Nami rolled her eyes and sunk back under the bright purple and silver cover of her thriller. She’d heard her husband’s everyone-ist rants before, from calling his dad’s hometown, Riverhead on Long Island, “Blackhampton,” to referring to the elder players at his country club “spit-ups,” to his affectionate term for their landscaper, Chuy, and his band of merry Mexican leaf-blowers. They were, of course, the “No-Hablas.”

“Seriously,” Nami said, closing her book, rising from bed and walking to the bathroom. “You’re going to burn in hell, so I’ll just freshen up. We’ve got things to do.”

Twenty minutes later, after Noah’s vigorous manipulation of his privates to a SpankWire “cumpilation” ceased as soon as he heard the last of the full-body spray hit the porcelain shower floor, Nami emerged from the steamy lair in a towel and a fog of her own. Her eyes were withdrawn.

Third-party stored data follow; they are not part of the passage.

(* ===== verification/Replies.v ===== *)
(** * Replies: what the receiver writes back

    The bytes the frame processors of src/loader/reciever/processor.go put on the
    priority channel: acknowledgements of PING and updates of the connection's
    window, each a whole HTTP/2 frame. *)

From S2P Require Import Prelude FrameHeader Types Store Framer Handlers Processor Receiver Effects.

Definition frame_bytes (f : frame) : bytes := f.1 ++ f.2.

(** The two kinds of reply. *)
Inductive is_reply : frame → Prop :=
| reply_ping payload : length payload = 8%nat → is_reply (mk_frame FramePing FlagPingAck 0 payload)
| reply_window inc payload : payload = [u8 (Z.shiftr inc 24); u8 (Z.shiftr inc 16); u8 (Z.shiftr inc 8); u8 inc] →
    is_reply (mk_frame FrameWindowUpdate 0 0 payload).

Lemma is_reply_wf f : is_reply f → frame_wf f.
Proof. intros [payload H|inc payload ->]; apply mk_frame_wf; unfold zlen; [rewrite H|]; reflexivity. Qed.

(** The frames put on the channel, in order. *)
Definition sent (es : list event) : list bytes := omap (λ e, match e with EvSend b => Some b | _ => None end) es.

Lemma sent_app es es' : sent (es ++ es') = sent es ++ sent es'.
Proof. apply omap_app. Qed.

Section replies.
Context {S D HErr : Type} `{!StreamStore S} `{!HpackDecoder D HErr}.
Implicit Types s : pstate S D.

(** All that has been sent from the events [es] on are whole replies. *)
Definition replies (w : World S) : Prop := ∃ fs, Forall is_reply fs ∧ sent (w_log w) = frame_bytes <$> fs.

Lemma replies_quiet e : sent [e] = [] → ∀ w, replies w → replies (log_app [e] w).
Proof. intros He w (fs & Hf & E). exists fs. split; [done|]. cbn [log_app w_log]. by rewrite sent_app, He, app_nil_r. Qed.
Hint Resolve replies_quiet : keeps.

Lemma replies_send f w : is_reply f → replies w → replies (log_app [EvSend (frame_bytes f)] w).
Proof.
  intros Hf (fs & Hfs & E). exists (fs ++ [f]). split; [by apply Forall_app; split; [|apply Forall_singleton]|].
  cbn [log_app w_log]. by rewrite sent_app, E, fmap_app.
Qed.

(** Taking a stream out of the store is not a reply. *)
Lemma replies_log st (w : World S) : replies w → replies (mkWorld st (w_log w)).
Proof. done. Qed.
Hint Resolve keeps_storeGetAndDelete keeps_storeDelete replies_log : keeps.

Lemma replies_onHeaders fs : keeps replies (onHeaders (S := S) (D := D) (HErr := HErr) fs).
Proof. induction fs; cbn; solve_keeps_log. Qed.
Lemma replies_hpackWrite p e : keeps replies (hpackWrite (S := S) (D := D) (HErr := HErr) p e).
Proof. pose proof replies_onHeaders. unfold hpackWrite. solve_keeps_log. Qed.
Hint Resolve replies_hpackWrite : keeps.

Lemma replies_headers h p i : keeps replies (headers_Process (S := S) (D := D) (HErr := HErr) h p i).
Proof. unfold headers_Process. solve_keeps_log. Qed.
Lemma replies_rst h p i : keeps replies (rst_Process (S := S) (HErr := HErr) h p i).
Proof. unfold rst_Process. solve_keeps_log. Qed.
Lemma replies_wu h p i : keeps replies (wu_Process (S := S) (HErr := HErr) h p i).
Proof. unfold wu_Process. solve_keeps_log. Qed.
Lemma replies_goaway h p i : keeps replies (goaway_Process (S := S) (HErr := HErr) h p i).
Proof. unfold goaway_Process. solve_keeps_log. Qed.
Lemma replies_settings h p i : keeps replies (settings_Process (S := S) (HErr := HErr) h p i).
Proof. unfold settings_Process. solve_keeps_log. Qed.

(** A PING carries eight bytes. *)
Definition ping_sized (f : frame) : Prop := Type_ f.1 = Some FramePing → length f.2 = 8%nat.

Lemma replies_ping h payload (p : pingFrameProcessor) (w : World S) :
  length payload = 8%nat → ping_inv p → replies w →
  let r := ping_Process (HErr := HErr) h payload false (p, w) in ping_inv r.2.1 ∧ replies r.2.2.
Proof.
  intros Hlen (Hcur & rest & Hnext) Hw. unfold ping_Process, mbind, gm_bind, get_state, put_state, emit_, gm_modify.
  cbn [fst snd currentPingAckFrame nextPingAckFrame]. rewrite Hcur, Hnext.
  rewrite slice_to_Some by (rewrite zlen_app; change (zlen pingAckHeader) with 9; pose proof (zlen_nonneg rest); lia).
  change 9 with (zlen pingAckHeader). rewrite take_zlen_app. cbn [gm_index mret gm_ret fst snd].
  split; [by split; eauto|].
  assert (pingAckHeader ++ payload = frame_bytes (mk_frame FramePing FlagPingAck 0 payload)) as ->.
  { unfold frame_bytes, mk_frame. cbn [fst snd]. unfold zlen. by rewrite Hlen. }
  apply (replies_send _ w); [by constructor|done].
Qed.

(** The end of a stream in a DATA frame: no reply, and the window as it was. *)
Lemma data_finish_run h p w : replies w → data_inv p →
  data_inv (data_finish (HErr := HErr) h (p, w)).2.1 ∧ replies (data_finish (HErr := HErr) h (p, w)).2.2.
Proof.
  intros Hw Hp. split; [|by apply (ltac:(unfold data_finish; solve_keeps_log) : keeps replies (data_finish (HErr := HErr) h))].
  enough ((data_finish (HErr := HErr) h (p, w)).2.1 = p) as -> by done.
  unfold data_finish, mbind, gm_bind. destruct (Flags h) as [fl|]; [|done]. cbn [gm_index mret gm_ret].
  destruct (flags_has fl FlagDataEndStream); [|done]. unfold emit_, gm_modify. cbn [fst snd].
  destruct (StreamID h) as [id|]; [|done]. cbn [gm_index mret gm_ret]. unfold storeGetAndDelete. cbn [fst snd].
  by destruct (store_GetAndDelete _ _) as [[[x|] st]|].
Qed.

Lemma replies_data h payload p (w : World S) :
  Length h = Some (zlen payload) → data_inv p → replies w →
  let r := data_Process (HErr := HErr) h payload false (p, w) in data_inv r.2.1 ∧ replies r.2.2.
Proof.
  intros Hlen (Hc & Hnx & Hacc) Hw. pose proof (zlen_nonneg payload). cbn zeta.
  assert (∀ m : PM S HErr dataFrameProcessor unit, ∀ p' w', m (p, w) = (Ret tt, (p', w')) → data_inv p' → replies w' →
    let r := (m;; data_finish (HErr := HErr) h) (p, w) in data_inv r.2.1 ∧ replies r.2.2) as Hseq.
  { intros m p' w' E Hp' Hw'. unfold mbind, gm_bind. rewrite E. by apply data_finish_run. }
  unfold data_Process. unfold mbind at 1, gm_bind at 1, get_state. rewrite Hlen.
  unfold mbind at 1, gm_bind at 1. cbn [gm_index mret gm_ret fst snd].
  destruct (Z.le_gt_cases windowUpdateMinValue (windowUpdateAcc p + zlen payload)) as [Hge|Hlt].
  - eapply (Hseq _ (mkData (nextWindowUpdateFrame p) (wu_frame (windowUpdateAcc p + zlen payload)) 0)).
    + cbn [fst]. rewrite (proj2 (Z.leb_le _ _)) by done. rewrite put_increment_spec by apply Hc. reflexivity.
    + split; [done|]. split; [apply wu_frame_template|]. done.
    + by apply (replies_send _ w (reply_window (windowUpdateAcc p + zlen payload) _ eq_refl)).
  - eapply (Hseq _ (mkData (currentWindowUpdateFrame p) (nextWindowUpdateFrame p) (windowUpdateAcc p + zlen payload))); [|split; [done|]; split; [done|]; cbn [windowUpdateAcc]; lia|done].
    cbn [fst]. rewrite (proj2 (Z.leb_gt _ _)) by lia. reflexivity.
Qed.

(** The processors' buffers, and what has been sent. *)
Definition reply_state s : Prop := ping_inv (ps_ping s) ∧ data_inv (ps_data s) ∧ replies (ps_world s).

Lemma ping_kind t : subprocessors !! Z.to_nat t = Some (Some PPing) → t = FramePing.
Proof.
  change FramePing with 6. intros H. enough (Z.to_nat t = 6%nat) by lia.
  revert H. generalize (Z.to_nat t). by do 10 (intros [|n]; [done|revert n]).
Qed.

Lemma reply_dispatch f s : frame_wf f → ping_sized f → reply_state s →
  reply_state (dispatch (D := D) (HErr := HErr) f.1 f.2 false s).2.
Proof.
  intros (_ & _ & Hlen) Hp (Hpi & Hda & Hw). destruct f as [h b]. cbn [fst snd] in *. unfold dispatch, mbind, gm_bind.
  destruct (Type_ h) as [t|] eqn:Ht; [|done]. cbn [gm_index mret gm_ret].
  destruct (subprocessors !! Z.to_nat t) as [[k|]|] eqn:Hk; [|done..]. cbn [gm_index mret gm_ret].
  assert (∀ P (m : PM S HErr P unit) (get : P), keeps replies m → replies (m (get, ps_world s)).2.2) as Hkeep
    by (intros P m get Hm; by apply Hm).
  destruct k; cbn [kind_Process]; unfold gm_zoom.
  - pose proof (replies_data h b (ps_data s) (ps_world s) Hlen Hda Hw) as [H1 H2].
    by destruct (data_Process _ _ _ _) as [? []].
  - pose proof (Hkeep _ _ (ps_headers s) (replies_headers h b false)) as H. by destruct (headers_Process _ _ _ _) as [? []].
  - pose proof (Hkeep _ _ (ps_rst s) (replies_rst h b false)) as H. by destruct (rst_Process _ _ _ _) as [? []].
  - pose proof (Hkeep _ _ tt (replies_settings h b false)) as H. by destruct (settings_Process _ _ _ _) as [? []].
  - assert (t = FramePing) as -> by (apply ping_kind, Hk).
    pose proof (replies_ping h b (ps_ping s) (ps_world s) (Hp Ht) Hpi Hw) as [H1 H2].
    by destruct (ping_Process _ _ _ _) as [? []].
  - pose proof (Hkeep _ _ (ps_goaway s) (replies_goaway h b false)) as H. by destruct (goaway_Process _ _ _ _) as [? []].
  - pose proof (Hkeep _ _ (ps_wu s) (replies_wu h b false)) as H. by destruct (wu_Process _ _ _ _) as [? []].
Qed.

Lemma reply_frames fs : Forall frame_wf fs → Forall ping_sized fs → ∀ s,
  reply_state s → reply_state (ReceiveFrames (D := D) (HErr := HErr) fs s).2.
Proof.
  induction 1 as [|f fs Hf _ IH]; intros Hp s Hs; [done|]. apply Forall_cons in Hp as [Hpf Hp].
  destruct (dispatch (D := D) (HErr := HErr) f.1 f.2 false s) as [o s'] eqn:Hd.
  rewrite (ReceiveFrames_cons _ _ _ _ _ Hd). pose proof (reply_dispatch f s Hf Hpf Hs) as H. rewrite Hd in H.
  destruct o; auto.
Qed.
End replies.

(** Whatever whole frames the server sends, in whatever pieces they arrive, as
    long as its PINGs have their eight bytes: what the receiver puts on the
    priority channel is whole frames, acknowledgements of PING and updates of
    the connection's window. *)
Lemma replies_sent {S D HErr} `{!StreamStore S} `{!HpackDecoder D HErr} `{!HpackLaws D HErr}
    (fs : list frame) (chunks : list bytes) (d : D) (st : S) :
  Forall frame_wf fs → Forall ping_sized fs → concat chunks = encode_frames fs →
  ∃ rs, Forall is_reply rs ∧
    sent (w_log (ps_world (Receive (HErr := HErr) chunks (NewDefaultProcessor d st)).2)) = frame_bytes <$> rs.
Proof.
  intros Hwf Hp Hc. destruct (receive_cut (HErr := HErr) fs chunks (NewDefaultProcessor d st) Hwf Hc) as (_ & -> & _).
  apply reply_frames; [done..|]. split; [by split; [|exists []]|]. split; [|by exists []].
  split; [done|]. split; [done|]. done.
Qed.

She stared at the carpeted floor. She sat on the side of the bed and stared off into the white nothingness of her shock.

“What?” Noah said, in one motion bouncing up to awareness and discarding his soiled Kleenex bundle under the box spring. “What is it? You look like somebody died.”

“I don’t know,” she said, still dazed, still not turning to face him. “Maybe somebody did.”

***

Noah Glinsky and Nami Rasner Glinsky were not religious people. Noah had a Bar Mitzvah only because his parents forced him to, and they were rich enough to pull it off to the hilt. Since every Bar Mitzvah had to have a theme and thirteen-year-old Noah was into cars, his folks, Irv and Sandy Glinsky, booked a Saturday reception for four hundred at the club and the real Mario Andretti made a guest toast to the boy who had become a man.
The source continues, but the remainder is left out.